The governor's latest political stunt is a grandiose order that thousands of part-time and temporary state employees including student interns would be laid off and everyone else on the state payroll have their salaries slashed to the federal minimum wage of $6.55 per hour because the state lacks a budget.
The lack of a budget, he said last Thursday, "leaves me with no easy choices, only choices with consequences" as he blamed the Legislature for failing to produce a budget. "I have a responsibility to ensure that our state has enough money to pay its bills," he said.
Other than creating much angst among innocent state workers, however, Schwarzenegger's stunt appears to be having little impact. It has not altered the conflict over whether taxes should be raised or spending cut to close a deficit. The administration is undercutting itself by exempting thousands of workers from its provisions and issuing conflicting decrees on its effects. And state Controller John Chiang says he can't do it.
Chiang has been in office for less than two years, is probably the least known statewide official and evinces no overt ambitions for higher office. But he has become the governor's chief obstacle, simply by declaring that there's no way to physically implement the pay reduction in less than six months, even if he agreed with it.
Besides, Chiang says, the state's cash situation isn't nearly as dire as Schwarzenegger claims, with enough money to meet its payroll and other obligations through September. It would still have $4.2 billion remaining then, he says, and could borrow through issuance of "revenue anticipation warrants" if there's no budget in place.
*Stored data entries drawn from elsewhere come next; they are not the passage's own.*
(* ===== verification/HashTableSpec.v ===== *)
(** * The promise of the hash table

    What a table stores, as a list of nodes; the invariant that every operation
    keeps; what the callbacks promise; what probing finds. *)

From S2P Require Import Prelude Dictionary HashTable.
Local Open Scope Z_scope.

(** ** Contents *)

(** A node: hash, key, value. *)
Abbreviation node := (Z * Z * Z)%type.
Definition node_hash (n : node) : Z := n.1.1.
Definition node_key (n : node) : Z := n.1.2.
Definition node_value (n : node) : Z := n.2.
Definition node_entry (n : node) : Z * Z := (node_key n, node_value n).

Definition real_node (n : node) : Prop := 2 <= node_hash n.
#[export] Instance real_node_dec n : Decision (real_node n) := Z_le_dec 2 (node_hash n).

(** Every bucket, then the buckets in use, then the entries of the table. *)
Definition nodes (t : table) : list node :=
  zip (zip (hashes t) (slots (keys t))) (slots (values_array t)).
Definition real_nodes (t : table) : list node := filter real_node (nodes t).
Definition entries (t : table) : list (Z * Z) := map node_entry (real_nodes t).

(** ** The invariant *)

(** The geometry for [2 ^ k] buckets. *)
Definition geometry (k : Z) (t : table) : Prop :=
  3 <= k <= 30 /\ size t = 2 ^ k /\ mod_ t = tbl prime_mod k /\ mask t = 2 ^ k - 1.

Definition cell_ok (is_big : bool) (c : Z) : Prop :=
  0 <= c < 2 ^ (if is_big then 64 else 32).

Definition array_ok (n : Z) (is_big : bool) (a : cells) : Prop :=
  big a = is_big /\ zlen (slots a) = n /\ Forall (cell_ok is_big) (slots a).

(** The arrays have [n] buckets and the widths the flags say. *)
Definition storage (n : Z) (t : table) : Prop :=
  zlen (hashes t) = n /\ Forall (fun h => 0 <= h < 2 ^ 32) (hashes t) /\
  array_ok n (have_big_keys t) (keys t) /\
  array_ok n (have_big_values t) (values_array t).

(** The [n]-th bucket that is probed for a hash. *)
Definition probe (t : table) (h n : Z) : Z :=
  (xhash_table_hash_to_index t h + n * (n + 1) / 2) mod size t.

(** Bucket [i] is reached from hash [h] through buckets that [taken] holds of. *)
Definition reached (taken : Z -> Prop) (t : table) (h i : Z) : Prop :=
  exists n, 0 <= n < size t /\ probe t h n = i /\ forall m, 0 <= m < n -> taken (probe t h m).

(** Bucket [i] has been used since the last resize. *)
Definition occupied (t : table) (i : Z) : Prop :=
  exists h, rd (hashes t) i = Some h /\ h <> UNUSED_HASH_VALUE.

(** The structure of a table: its arrays and counters agree, some bucket is
    unused, and every node is on the probe path of its hash. *)
Record structured (t : table) : Prop := Structured {
  st_geometry : exists k, geometry k t;
  st_storage : storage (size t) t;
  st_nnodes : nnodes t = zlen (real_nodes t);
  st_noccupied : noccupied t = zlen (filter (fun h => h <> UNUSED_HASH_VALUE) (hashes t));
  st_load : noccupied t + noccupied t / 16 < size t;
  st_reached : forall i n, nodes t !! i = Some n -> real_node n ->
    reached (occupied t) t (node_hash n) (Z.of_nat i)
}.

(** Tables that one more insertion cannot outgrow: [nnodes * 4] fits an [int]
    with one more node, and with one node less. *)
Definition room (t : table) : Prop := nnodes t < 2 ^ 29 - 1.
Definition room_after_removal (t : table) : Prop := nnodes t <= 2 ^ 29.

Section Spec.
Context (hash_func : Z -> Z) (key_equal_func : option (Z -> Z -> bool)).

(** What the caller's hash and equality functions promise. *)
Class KeysOk : Prop := {
  match_refl : forall a, keys_match key_equal_func a a = true;
  match_sym : forall a b, keys_match key_equal_func a b = true -> keys_match key_equal_func b a = true;
  match_trans : forall a b c, keys_match key_equal_func a b = true ->
    keys_match key_equal_func b c = true -> keys_match key_equal_func a c = true;
  match_hash : forall a b, keys_match key_equal_func a b = true -> hash_func a = hash_func b;
  hash_range : forall a, 0 <= hash_func a < 2 ^ 32
}.

Definition matches (k : Z) (n : node) : Prop := keys_match key_equal_func (node_key n) k = true.
#[export] Instance matches_dec k n : Decision (matches k n) := decide (_ = true).

(** The nodes carry the hashes of their keys and no two keys are equal. *)
Definition nodes_ok (l : list node) : Prop :=
  Forall (fun n => node_hash n = hash_value_of hash_func (node_key n)) l /\
  forall k, (length (filter (matches k) l) <= 1)%nat.

(** The invariant of the hash table. *)
Definition valid (t : table) : Prop := structured t /\ nodes_ok (real_nodes t).

Lemma nnodes_entries t : valid t -> nnodes t = zlen (entries t).
Proof. intros [[_ _ -> _ _ _] _]. unfold entries, zlen. by rewrite length_map. Qed.
End Spec.

(** ** Probing and lookup in the hash table

    Triangular probing visits every bucket of a table whose size is a power of
    two, so a lookup in a table with an unused bucket ends; what it returns. *)

(** ** Probing *)

Lemma triangle_double n : 2 * (n * (n + 1) / 2) = n * (n + 1).
Proof.
  assert (Z.even (n * (n + 1)) = true) as H
    by (rewrite Z.even_mul, Z.even_add; by destruct (Z.even n)).
  apply Z.even_spec in H as [m ->]. rewrite (Z.mul_comm 2 m), Z.div_mul; lia.
Qed.

(** Distinct triangular numbers below the size fall into distinct buckets. *)
Lemma triangle_inj k s a b :
  0 <= k -> 0 <= a < 2 ^ k -> 0 <= b < 2 ^ k ->
  (s + a * (a + 1) / 2) mod 2 ^ k = (s + b * (b + 1) / 2) mod 2 ^ k -> a = b.
Proof.
  intros Hk Ha Hb E.
  assert (2 ^ (k + 1) | (a - b) * (a + b + 1)) as Hd.
  { exists ((s + a * (a + 1) / 2) / 2 ^ k - (s + b * (b + 1) / 2) / 2 ^ k).
    rewrite Z.pow_add_r by lia. change (2 ^ 1) with 2.
    pose proof (Z.div_mod (s + a * (a + 1) / 2) (2 ^ k) ltac:(lia)).
    pose proof (Z.div_mod (s + b * (b + 1) / 2) (2 ^ k) ltac:(lia)).
    pose proof (triangle_double a). pose proof (triangle_double b). nia. }
  replace (k + 1) with (Z.of_nat (Z.to_nat (k + 1))) in Hd by lia.
  destruct (Z.odd (a + b + 1)) eqn:Ho.
  - rewrite Z.mul_comm in Hd. apply pow2_divide_odd in Hd; [|done].
    rewrite Z2Nat.id, Z.pow_add_r in Hd by lia. destruct Hd as [q Hq].
    change (2 ^ 1) with 2 in Hq. assert (q = 0) by nia. nia.
  - apply pow2_divide_odd in Hd.
    + rewrite Z2Nat.id, Z.pow_add_r in Hd by lia. destruct Hd as [q Hq].
      change (2 ^ 1) with 2 in Hq. assert (0 < q) by nia. nia.
    + replace (a + b + 1) with ((a - b + 1) + 2 * b) in Ho by lia.
      rewrite Z.odd_add_mul_2, Z.odd_add in Ho. by destruct (Z.odd (a - b)).
Qed.

Lemma prime_mod_range k : 3 <= k <= 30 -> 0 < tbl prime_mod k <= 2 ^ k.
Proof.
  intros Hk.
  pose proof (range_check (fun k => (0 <? tbl prime_mod k) && (tbl prime_mod k <=? 2 ^ k)) 3 28 k
    ltac:(by vm_compute) ltac:(lia)) as H. cbv beta in H. zprops. lia.
Qed.

Section probing.
Context (k : Z) (t : table) (Hg : geometry k t).

Lemma size_pow2 : size t = 2 ^ k /\ 8 <= size t <= 2 ^ 30.
Proof.
  destruct Hg as (Hk & -> & _). split; [done|]. split.
  - apply (Z.pow_le_mono_r 2 3 k); lia.
  - apply (Z.pow_le_mono_r 2 k 30); lia.
Qed.

Lemma start_range h : 0 <= xhash_table_hash_to_index t h < size t.
Proof.
  destruct Hg as (Hk & Hs & Hm & _). unfold xhash_table_hash_to_index. rewrite Hm, Hs.
  pose proof (prime_mod_range k Hk).
  pose proof (Z.mod_pos_bound (u32 (h * 11)) (tbl prime_mod k) ltac:(lia)). lia.
Qed.

Lemma probe_range h n : 0 <= probe t h n < size t.
Proof. apply Z.mod_pos_bound. pose proof size_pow2. lia. Qed.

Lemma probe_0 h : probe t h 0 = xhash_table_hash_to_index t h.
Proof. unfold probe. rewrite Z.add_0_r. apply Z.mod_small, start_range. Qed.

(** The index arithmetic of the loops computes the next probe. *)
Lemma next_index_probe h n :
  0 <= n < size t -> next_index t (probe t h n) (n + 1) = probe t h (n + 1).
Proof.
  intros Hn. pose proof (probe_range h n) as Hp. pose proof size_pow2 as [Hs ?].
  destruct Hg as (Hk & _ & _ & Hm). unfold next_index. rewrite wrap_small by lia.
  rewrite Hm, land_low by lia. unfold probe. rewrite <- Hs, Zplus_mod_idemp_l.
  f_equal. pose proof (triangle_double n). pose proof (triangle_double (n + 1)). lia.
Qed.

Lemma probe_inj h a b :
  0 <= a < size t -> 0 <= b < size t -> probe t h a = probe t h b -> a = b.
Proof.
  pose proof size_pow2 as [Hs ?]. unfold probe. rewrite Hs. intros.
  eapply triangle_inj; eauto. destruct Hg. lia.
Qed.

(** Every bucket is probed within [size] steps. *)
Lemma probe_surj h i : 0 <= i < size t -> exists n, 0 <= n < size t /\ probe t h n = i.
Proof.
  intros Hi. set (N := Z.to_nat (size t)).
  set (l := map (fun n => Z.to_nat (probe t h (Z.of_nat n))) (seq 0 N)).
  assert (l ≡ₚ seq 0 N) as HP.
  { apply submseteq_length_Permutation; [|unfold l; by rewrite length_map].
    apply NoDup_submseteq.
    - apply NoDup_fmap_2_strong; [|apply NoDup_seq]. intros x y Hx Hy E.
      apply elem_of_seq in Hx, Hy. pose proof (probe_range h (Z.of_nat x)).
      pose proof (probe_range h (Z.of_nat y)).
      apply Nat2Z.inj, (probe_inj h); unfold N in *; lia.
    - intros x Hx. apply list_elem_of_fmap in Hx as (n & -> & _). apply elem_of_seq.
      pose proof (probe_range h (Z.of_nat n)). unfold N. lia. }
  assert (Z.to_nat i ∈ l) as Hin by (rewrite HP; apply elem_of_seq; unfold N; lia).
  apply list_elem_of_fmap in Hin as (n & E & Hn). apply elem_of_seq in Hn.
  exists (Z.of_nat n). pose proof (probe_range h (Z.of_nat n)). unfold N in *. lia.
Qed.
End probing.

(** ** Reading buckets *)

Section reading.
Context (n : Z) (t : table) (Hs : storage n t).

Lemma nodes_zlen : zlen (nodes t) = n.
Proof.
  destruct Hs as (H1 & _ & (_ & H2 & _) & (_ & H3 & _)). unfold nodes, zlen in *.
  rewrite !length_zip_with. lia.
Qed.

(** A bucket of the table, read from the three arrays. *)
Lemma bucket i :
  0 <= i < n -> exists h k v,
    nodes t !! Z.to_nat i = Some (h, k, v) /\ rd (hashes t) i = Some h /\
    xhash_table_fetch_key_or_value (keys t) i (have_big_keys t) = Some k /\
    xhash_table_fetch_key_or_value (values_array t) i (have_big_values t) = Some v /\
    0 <= h < 2 ^ 32 /\ cell_ok (have_big_keys t) k /\ cell_ok (have_big_values t) v.
Proof.
  intros Hi. destruct Hs as (H1 & F1 & (B2 & H2 & F2) & (B3 & H3 & F3)). unfold zlen in *.
  destruct (lookup_lt_is_Some_2 (hashes t) (Z.to_nat i)) as [h Eh]; [lia|].
  destruct (lookup_lt_is_Some_2 (slots (keys t)) (Z.to_nat i)) as [k Ek]; [lia|].
  destruct (lookup_lt_is_Some_2 (slots (values_array t)) (Z.to_nat i)) as [v Ev]; [lia|].
  exists h, k, v. unfold xhash_table_fetch_key_or_value, nodes.
  rewrite B2, B3, !Bool.eqb_reflx, !rd_ge_0 by lia.
  rewrite !lookup_zip_with, Eh, Ek, Ev. rewrite Forall_lookup in F1, F2, F3.
  pose proof (F1 _ _ Eh) as [? ?]. pose proof (F2 _ _ Ek). pose proof (F3 _ _ Ev).
  by split_and!.
Qed.

Lemma bucket_range i nd : nodes t !! i = Some nd -> Z.of_nat i < n.
Proof. intros H. apply lookup_lt_Some in H. pose proof nodes_zlen. unfold zlen in *. lia. Qed.
End reading.

(** ** Lookup *)

Section lookup.
Context (hash_func : Z -> Z) (key_equal_func : option (Z -> Z -> bool)).
Context (k : Z) (t : table) (Hg : geometry k t) (Hs : storage (size t) t).
Context (key h : Z) (Hh : 2 <= h).

(** The node of bucket [i] is not the one that is looked for. *)
Definition mismatch (i : Z) : Prop :=
  forall nd, nodes t !! Z.to_nat i = Some nd -> ~ (node_hash nd = h /\ matches key_equal_func key nd).

(** The first [n] probes: all occupied, none is the node. *)
Definition passed (n : Z) : Prop :=
  forall m, 0 <= m < n -> occupied t (probe t h m) /\ mismatch (probe t h m).

(** Where the search ends: on the node, or on a bucket to put it in, once it is
    known not to be in the table. *)
Definition search_result (i : Z) : Prop :=
  (exists nd, nodes t !! Z.to_nat i = Some nd /\ node_hash nd = h /\ matches key_equal_func key nd /\
     0 <= i < size t) \/
  (exists m, 0 <= m < size t /\ passed m /\ rd (hashes t) (probe t h m) = Some 0 /\
     reached (occupied t) t h i /\ exists hi, rd (hashes t) i = Some hi /\ hi < 2).

Definition tombstone_ok (o : option Z) : Prop :=
  match o with
  | Some j => reached (occupied t) t h j /\ rd (hashes t) j = Some 1
  | None => True
  end.

Lemma passed_reached n : 0 <= n < size t -> passed n -> reached (occupied t) t h (probe t h n).
Proof. intros Hn Hp. exists n. split_and!; [lia..|done|]. intros m Hm. apply Hp. lia. Qed.

Lemma lookup_node_loop_ok fuel n o n0 :
  0 <= n <= n0 -> n0 < size t -> rd (hashes t) (probe t h n0) = Some 0 ->
  n0 - n < Z.of_nat fuel -> passed n -> tombstone_ok o ->
  exists i, lookup_node_loop key_equal_func fuel t key h (probe t h n) n o = Some i /\ search_result i.
Proof.
  revert n o. induction fuel as [|fuel IH]; intros n o Hn Hn0 H0 Hf Hp Ho; [lia|].
  destruct (bucket (size t) t Hs (probe t h n) (probe_range k t Hg h n))
    as (hi & ki & vi & En & Eh & Ek & _).
  cbn [lookup_node_loop]. rewrite Eh. cbn [mbind option_bind]. unfold HASH_IS_UNUSED.
  destruct (Z.eqb_spec hi UNUSED_HASH_VALUE) as [->|Hne].
  { eexists; split; [done|]. right. exists n. split_and!; [lia..|done|done| |].
    - destruct o as [j|]; [apply Ho|]. apply passed_reached; [lia|done].
    - destruct o as [j|]; [exists 1|exists 0]; (split; [|lia]); [apply Ho|done]. }
  assert (n < n0) as Hlt.
  { destruct (decide (n = n0)) as [->|]; [|lia]. rewrite Eh in H0. by injection H0. }
  assert (occupied t (probe t h n)) as Hocc by (by exists hi).
  assert (forall o', mismatch (probe t h n) -> tombstone_ok o' -> exists i,
    lookup_node_loop key_equal_func fuel t key h (next_index t (probe t h n) (n + 1)) (n + 1) o'
      = Some i /\ search_result i) as Hnext.
  { intros o' Hm Ho'. rewrite (next_index_probe k t Hg) by lia. apply IH; try lia; try done.
    intros m Hm'. destruct (decide (m = n)) as [->|]; [done|]. apply Hp. lia. }
  destruct (Z.eqb_spec hi h) as [->|Hh'].
  - rewrite Ek. cbn [mbind option_bind negb andb]. destruct (keys_match key_equal_func ki key) eqn:Em.
    + exists (probe t h n). split; [done|]. left. exists (h, ki, vi).
      pose proof (probe_range k t Hg h n). done.
    + apply Hnext; [|done]. intros nd End [_ Hmt]. rewrite En in End. injection End as <-.
      unfold matches in Hmt. cbn in Hmt. congruence.
  - cbn [mbind option_bind negb andb]. apply Hnext.
    + intros nd End [Hc _]. rewrite En in End. by injection End as <-.
    + unfold HASH_IS_TOMBSTONE. destruct (Z.eqb_spec hi TOMBSTONE_HASH_VALUE) as [->|]; [|done].
      destruct o as [j|]; [done|]. split; [|done]. apply passed_reached; [lia|done].
Qed.
End lookup.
Schwarzenegger's action is based on "faulty legal and factual premises and is just wrong," Chiang told a legislative hearing Monday.
So what happens now if Schwarzenegger were to continue this bit of political theater? A big state worker union has already gone to court to block the order, but Chiang's declared intention to keep issuing payroll checks means that the order won't take effect anyway unless Schwarzenegger were to go to court himself.
"He would sue us and we would respond," Chiang says with characteristic diffidence.
While Schwarzenegger's stunt has received much media attention, it has not propelled the Legislature into quickly resolving its ideological conflicts over spending and taxes, nor should it. Any hurry-up budget would be another get-out-of-town budget that relies on gimmicks and borrowed money and doesn't truly close the deficit.
We do need a new budget, but more important, we need a budget that fairly balances income and outgo, not one that continues the state's years-long fiscal charade.